Oui.

Eu égard notamment à la rareté des ressources (c'est-à-dire, dans ce cas-ci, des fréquences hertziennes, qui sont un bien public) et à l'influence particulière des médias audiovisuels sur l'opinion publique, la radiodiffusion est soumise à un régime d'autorisation préalable.

Le CSA est compétent pour autoriser tout service de radiodiffusion sonore de tout éditeur de services privé dans le cadre du cadastre des fréquences défini par le gouvernement. Ce pouvoir d'autorisation s'inscrit dans le respect de critères fixés par le décret, aux articles 52 à 58. Plus particulièrement, pour les radios souhaitant disposer de fréquences hertziennes analogiques, le législateur a déterminé à l'article 55 du décret les cinq critères sur base desquels le CSA apprécie les demandes :

  • 1° la manière dont les demandeurs s'engagent à répondre aux obligations visées au cahier des charges en ce qui concerne les programmes, les aspects techniques et la contribution au financement du Fonds d''aide à la création radiophonique ;
  • 2° la pertinence des plans financiers ;
  • 3° l'originalité et le caractère novateur de chaque demande ;
  • 4° l'importance de la production décentralisée en Communauté française ;
  • 5° l'expérience acquise dans le domaine de la radiophonie par les demandeurs.

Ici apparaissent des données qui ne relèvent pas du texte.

(* ===== verification/MetricSeriesInv.v ===== *)
(** What reading the samples of metrics promises: a number or the reason why there is
    none, the same answer for one instance as for many, and points that are the stored
    samples. *)

From S2P Require Import Prelude Float64 Db Text Partitions Responses Dictionary Catalog MetricMath Capability ControlPlane Samples CollectState MetricSeries.

(** * Code that only reads *)

(** Code that changes nothing; whatever the faults, an answer is that of the server without
    faults, and so is an empty one. *)
Class Reads {A} (m : DB ReadTables A) : Prop :=
  reads : forall fs t,
    match m fs t with
    | (Ok a, t', _) => t' = t /\ m [] t = (Ok a, t, [])
    | (Err e, t', _) => t' = t /\ (is_no_rows e = true -> exists e', is_no_rows e' = true /\ m [] t = (Err e', t, []))
    end.

#[export] Instance ret_reads {A} (a : A) : Reads (mret a).
Proof. done. Qed.

#[export] Instance fail_reads {A} e : Reads (fail e : DB ReadTables A).
Proof. intros fs t. split; [done|]. intros He. by exists e. Qed.

Lemma statement_reads {A} (effect : ReadTables -> result (A * ReadTables)) :
  (forall t a t', effect t = Ok (a, t') -> t' = t) -> Reads (statement effect).
Proof.
  intros Heff fs t. pose proof (statement_cases effect fs t) as Hc. pose proof (statement_keeps (fun t => t) effect Heff fs t) as Hk. unfold tables_after in Hk.
  destruct (statement effect fs t) as [[[a|e] t'] fs']; simpl in *; subst t'; (split; [done|]).
  - unfold statement. simpl. by rewrite Hc.
  - intros He. destruct (Hc He) as [E _]. exists e. split; [done|]. unfold statement. simpl. by rewrite E.
Qed.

La délivrance de ces autorisations ne peut toutefois se faire que sur la base des listes de fréquences arrêtées par le gouvernement. En d'autres termes, c'est le gouvernement qui détermine les fréquences utilisables et le CSA qui détermine qui les utilise.

Enfin, le CSA ne peut autoriser un nouvel éditeur radio sur la bande FM que dans le cadre d'un appel d'offre.

Rendez-vous sur ce lien pour savoir si un appel d'offre est en cours.

 

Il est par aileurs possible d'introduire une demande d'autorisation pour une fréquence provisoire.